“Is it always like this?” Roslyn asked.
“It’s pretty busy, but not so chaotic as this. Floods and what-have-yous do tend to bring up a lot of things you don't ordinarily get. Also, it’s the cut, remember.”
“And this time mainly a manual cut.”
“Yes.” He nodded gloomily. “You can always count on extras then, like slashes directed at cane but not always going in the intended direction. Like snakebites. I’ve yet to see a snake mount a harvester and attack the operator, then there are illnesses aggravated by weather. And don’t just quote rheumatism and chills. For some reason with every flood I’ve had a burst appendix.”
“Are you expected to serve at the hospital?” Roslyn asked.
‘No, and I never do if I can escape it ... which seldom happens. But we’ve some wonderful Sisters up here, they understand the position and only call upon me if things get beyond them, so I try to respond when I have to with a good grace. Also, there’s outside calls, not many right now since they know I can’t get there. But for very urgent ones, ones that can offer me a dry strip, as Clementine does, I, and Celia ... and Sister Young now ... go along.”
“Let’s hope no calls come.”
“They will,” he shrugged. “Rather, let’s hope that the hospital keeps coping. If they do that there, I’ll do my bit here. It’s doing both that breaks this camel’s back.”
“Then let’s hope that,” Roslyn agreed.
Alas for such a hope! Scarcely had the final patient left than the phone pealed. Picking it up, Roslyn introduced herself, and was met with a sigh of relief.

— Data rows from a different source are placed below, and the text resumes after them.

(** C3. When the incoming message and a stored message both have a positive
    numeric id, the deduplication test answers for this pair exactly whether
    the two ids are equal; the answer is the same for any other pair of
    messages with these two ids, whatever their content, sender or
    timestamp, so the fuzzy comparison plays no part. Over a timeline that
    holds the stored message, the test [currentMessages.some(...)] succeeds
    if the ids are equal and otherwise answers as it does for the timeline
    without that message. In the reducer: with the stored message in the
    payload's chat, an incoming message with the same id is dropped (the
    state is returned as it is) however much it differs otherwise, and when
    every stored message of the chat has a positive id other than the
    incoming one, the incoming message is appended however much it resembles
    one of them. *)
Theorem id_match_precedence (newMessage msg : Message) :
  m_id msg > 0 → m_id newMessage > 0 →
  sameMessage newMessage msg = bool_decide (m_id msg = m_id newMessage)
  ∧ (∀ newMessage' msg' : Message,
       m_id msg' = m_id msg → m_id newMessage' = m_id newMessage →
       sameMessage newMessage' msg' = sameMessage newMessage msg)
  ∧ (∀ before after : list Message,
       messageExists (before ++ msg :: after) newMessage
       = bool_decide (m_id msg = m_id newMessage)
         || messageExists (before ++ after) newMessage)
  ∧ (∀ (now : Z) (s : ChatState) (payload : AddPayload),
       toMessage now payload = newMessage →
       msg ∈ timeline s (m_chatId newMessage) →
       (m_id msg = m_id newMessage →
        chatReducer now s (ADD_MESSAGE payload) = s)
       ∧ ((∀ other, other ∈ timeline s (m_chatId newMessage) →
             m_id other > 0 ∧ m_id other ≠ m_id newMessage) →
          timeline (chatReducer now s (ADD_MESSAGE payload)) (m_chatId newMessage)
          = timeline s (m_chatId newMessage) ++ [newMessage])).
Proof.
  intros Hmsg Hnew. split; [|split; [|split]].
  - by apply sameMessage_by_id.
  - intros newMessage' msg' Hm Hn.
    rewrite !sameMessage_by_id by (rewrite ?Hm, ?Hn; done).
    by rewrite Hm, Hn.
  - intros before after. rewrite !messageExists_app.
    unfold messageExists at 2. cbn [existsb].
    fold (messageExists after newMessage).
    rewrite sameMessage_by_id by done.
    destruct (messageExists before newMessage),
             (bool_decide (m_id msg = m_id newMessage)),
             (messageExists after newMessage); reflexivity.
  - intros now s payload Hpayload Hin. split.
    + intros Hid. apply add_message_duplicate. rewrite Hpayload.
      apply messageExists_true. exists msg. split; [done|].
      rewrite sameMessage_by_id by done. by apply bool_decide_eq_true.
    + intros Hall.
      pose proof (add_message_fresh_timeline now s payload) as Hadd.
      rewrite Hpayload in Hadd. apply Hadd.
      apply messageExists_false. intros other Hother.
      destruct (Hall other Hother) as [Hpos Hne].
      rewrite sameMessage_by_id by done. by apply bool_decide_eq_false.
Qed.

“Thank heaven for another helping hand! Is the doctor still there?”
“He is.”
“Then he won’t be for long. He’ll be up here. We’re the hospital, incidentally.”
“Yes?”
“We’re expecting an emergency. A group of the district’s honey flow men, who went into the hills to see to their bees after the bad weather stopped, have met with a peculiar accident. They’d put their hives on a rise, but because of a swollen creek had to ascend this time by a more direct route. It was a steep grade though a small grade, so they roped themselves together. You can guess the rest. One went, then they all came down.”
“How many?” Roslyn asked.
“At least twelve.”
“Do you know if they’re badly hurt?”
“Well, I can’t see it being just twelve pairs of stubbed toes.” The speaker sighed. “But we’ll soon know. Fortunately someone saw the accident, raised an alarm, and a rescue party set out at once. At any moment now they should be here.”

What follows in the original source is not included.